Something in my tone must land differently, because her eyes flicker. She doesn’t argue again, not out loud. She’s not stupid. She knows if I’m sending Lev, it’s not just paranoia.
Something’s wrong.
“I don’t like this,” she says under her breath.
“I don’t either,” I admit.
And that’s the truth.
If I had a choice, I’d stay here. I’d sit in the corner of that sterile room and hold Nikolai’s hand while he sleeps. I’d watch Mila eat vending machine crackers and fight to keep her crayon drawings within the lines. I’d be the man she deserves at her side. The father they both need.
But I’m the man who brought enemies with him.
And right now, those enemies are too close.
“You’ll call me?” she asks.
“As soon as I have something to say.” I reach out, brushing a knuckle down her arm, just a whisper of contact. “Don’t leave the hospital until I say. Don’t go anywhere without Lev. No arguments.”
Her jaw tightens, but she nods.
Not for me. For the kids.
I take one last look at them—Mila humming softly beside the vending machine, Nadya standing tall even when the ground is shifting beneath her feet—and then I turn and walk away.
Every step feels like a betrayal, but I don’t look back.
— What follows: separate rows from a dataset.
(* ===== verification/Log.v ===== *)
(** The write-ahead log: kernel/log.c.

    The header block holds the number of logged blocks and their home block
    numbers as little-endian 32-bit words, as [struct logheader] lies in memory.
    The console messages of recovery are left out. *)
From S2P Require Import Prelude Pstat Kernel Spinlock Sched Sleeplock Bio.

(** ** Words in a block *)

(** The 32-bit word at byte [off] of a block, and its replacement. *)
Definition get32 (d : list Z) (off : nat) : Z :=
  default 0 (d !! off) + 2 ^ 8 * default 0 (d !! (off + 1)%nat)
  + 2 ^ 16 * default 0 (d !! (off + 2)%nat) + 2 ^ 24 * default 0 (d !! (off + 3)%nat).
Definition put32 (d : list Z) (off : nat) (v : Z) : list Z :=
  <[off := u8 v]> (<[(off + 1)%nat := u8 (v / 2 ^ 8)]> (<[(off + 2)%nat := u8 (v / 2 ^ 16)]>
    (<[(off + 3)%nat := u8 (v / 2 ^ 24)]> d))).

(** ** Operations *)

Definition upd_log (f : log_t → log_t) (s : kernel) : kernel := set_log (f (log s)) s.
Definition set_data (i : nat) (d : list Z) : K unit := modify (upd_buf i (set_b_data d)).
Definition get_data (i : nat) : K (list Z) := get (λ s, b_data (buf_at s i)).

(** [log.lh.block[i]], as the unsigned block number bread() takes. *)
Definition lh_at (l : log_t) (i : nat) : Z := u32 (default 0 (lh_block l !! i)).

(** One iteration of install_trans(). *)
Definition install_one (recovering : bool) (tail : nat) : K unit :=
  l <- get log ;;
  lbuf <- bread (l_dev l) (u32 (l_start l + Z.of_nat tail + 1)) ;;
  dbuf <- bread (l_dev l) (lh_at l tail) ;;
  d <- get_data lbuf ;;
  set_data dbuf d ;;
  bwrite dbuf ;;
  when (negb recovering) (bunpin dbuf) ;;
  brelse lbuf ;;
  brelse dbuf.
Definition install_trans (recovering : bool) : K unit :=
  n <- get (λ s, lh_n (log s)) ;;
  for_each (seq 0 (Z.to_nat n)) (install_one recovering).

(** Copying more words than [log.lh.block] has room for is undefined. *)
Definition read_head : K unit :=
  l <- get log ;;
  buf <- bread (l_dev l) (l_start l) ;;
  lh <- get_data buf ;;
  let n := i32 (get32 lh 0) in
  if LOGBLOCKS <? n then panic "undefined: log header overflow" else
  let blocks := (λ i, i32 (get32 lh (4 + 4 * i))) <$> seq 0 (Z.to_nat n) in
  modify (upd_log (λ l, set_lh_block (blocks ++ drop (Z.to_nat n) (lh_block l)) (set_lh_n n l))) ;;
  brelse buf.

(** The header block with the in-memory header stored over it. *)
Definition header_data (l : log_t) (hb : list Z) : list Z :=
  foldl (λ d i, put32 d (4 + 4 * i) (default 0 (lh_block l !! i))) (put32 hb 0 (lh_n l))
    (seq 0 (Z.to_nat (lh_n l))).
Definition write_head : K unit :=
  l <- get log ;;
  buf <- bread (l_dev l) (l_start l) ;;
  hb <- get_data buf ;;
  set_data buf (header_data l hb) ;;
  bwrite buf ;;
  brelse buf.

Definition recover_from_log : K unit :=
  read_head ;;
  install_trans true ;;
  modify (upd_log (set_lh_n 0)) ;;
  write_head.

Definition initlog (dev : Z) (sb : superblock) : K unit :=
  initlock L_log ;;
  modify (upd_log (λ l, set_l_dev dev (set_l_start (sb_logstart sb) l))) ;;
  recover_from_log.

(** One iteration of write_log(). *)
Definition write_one (tail : nat) : K unit :=
  l <- get log ;;
  to <- bread (l_dev l) (u32 (l_start l + Z.of_nat tail + 1)) ;;
  from <- bread (l_dev l) (lh_at l tail) ;;
  d <- get_data from ;;
  set_data to d ;;
  bwrite to ;;
  brelse from ;;
  brelse to.
Definition write_log : K unit :=
  n <- get (λ s, lh_n (log s)) ;;
  for_each (seq 0 (Z.to_nat n)) write_one.

Definition commit : K unit :=
  n <- get (λ s, lh_n (log s)) ;;
  when (0 <? n)
    (write_log ;;
     write_head ;;
     install_trans false ;;
     modify (upd_log (set_lh_n 0)) ;;
     write_head).

Definition begin_op : K unit :=
  acquire L_log ;;
  sleep_while WAITS (λ s, l_committing (log s)
      || (LOGBLOCKS <? lh_n (log s) + (l_outstanding (log s) + 1) * MAXOPBLOCKS)) Ch_log L_log ;;
  modify (upd_log (λ l, set_l_outstanding (l_outstanding l + 1) l)) ;;
  release L_log.

Definition end_op : K unit :=
  acquire L_log ;;
  modify (upd_log (λ l, set_l_outstanding (l_outstanding l - 1) l)) ;;
  l <- get log ;;
  if l_committing l then panic "log.committing" else
  let do_commit := l_outstanding l =? 0 in
  (if do_commit then modify (upd_log (set_l_committing true)) else wakeup Ch_log) ;;
  release L_log ;;
  when do_commit
    (commit ;;
     acquire L_log ;;
     modify (upd_log (λ l, set_l_ncommit (l_ncommit l + 1) (set_l_committing false l))) ;;
     wakeup Ch_log ;;
     release L_log).

(** Where log_write() puts a block: its old place, or the first free one. *)
Fixpoint absorb (l : list Z) (blockno : Z) : nat :=
  match l with
  | [] => 0
  | b :: l => if u32 b =? blockno then 0%nat else S (absorb l blockno)
  end.
Definition log_write (b : nat) : K unit :=
  acquire L_log ;;
  l <- get log ;;
  if LOGBLOCKS <=? lh_n l then panic "too big a transaction" else
  if l_outstanding l <? 1 then panic "log_write outside of trans" else
  blockno <- get (λ s, b_blockno (buf_at s b)) ;;
  let i := absorb (take (Z.to_nat (lh_n l)) (lh_block l)) blockno in
  modify (upd_log (λ l, set_lh_block (<[i := i32 blockno]> (lh_block l)) l)) ;;
  when (Z.of_nat i =? lh_n l)
    (bpin b ;;
     modify (upd_log (λ l, set_lh_n (lh_n l + 1) l))) ;;
  release L_log.

Definition sys_sync : K Z :=
  acquire L_log ;;
  l <- get log ;;
  when (l_committing l || (0 <? l_outstanding l))
    (sleep_while WAITS (λ s, l_ncommit (log s) <? l_ncommit l + 1) Ch_log L_log) ;;
  release L_log ;;
  ret 0.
Because if I do, I won’t leave.
And right now, staying would be the biggest mistake of all.
I’m already halfway to Staten Island by the time I make the call.
The tires hum over the bridge, city stretched wide and indifferent on either side, and still—every inch between meand the hospital feels heavier than steel. I shouldn’t have left like that. Not without saying more. Not without giving Lev the heads-up.
I press the call button anyway.
He answers immediately. “What,” Lev snaps. “You left?”
I can hear the echo of the hospital lobby behind him—the soft murmur of a nurse’s station, a distant child crying, the too-clean stillness of a place meant to hold bad news gently.
“I’m on my way to the warehouse,” I say. “Had to move fast.”
Silence.
“I’m in the goddamn lobby, Kon. You left without telling me?”
“I didn’t have time.”
“You didn’t have time?” His voice is low and dangerously steady.
I grip the wheel tighter. “I didn’t want to pull you away from them. Not right now.”
“I’m not asking for a goddamn invitation to tea. I’m your second,” he bites out. “You walk into a blood-soaked warehouse on your own, after a deal like that went sideways, you’re asking to get buried. And don’t feed me that I-can-handle-myself bullshit. We’ve lost men, Kon. Good ones. That could’ve been you.”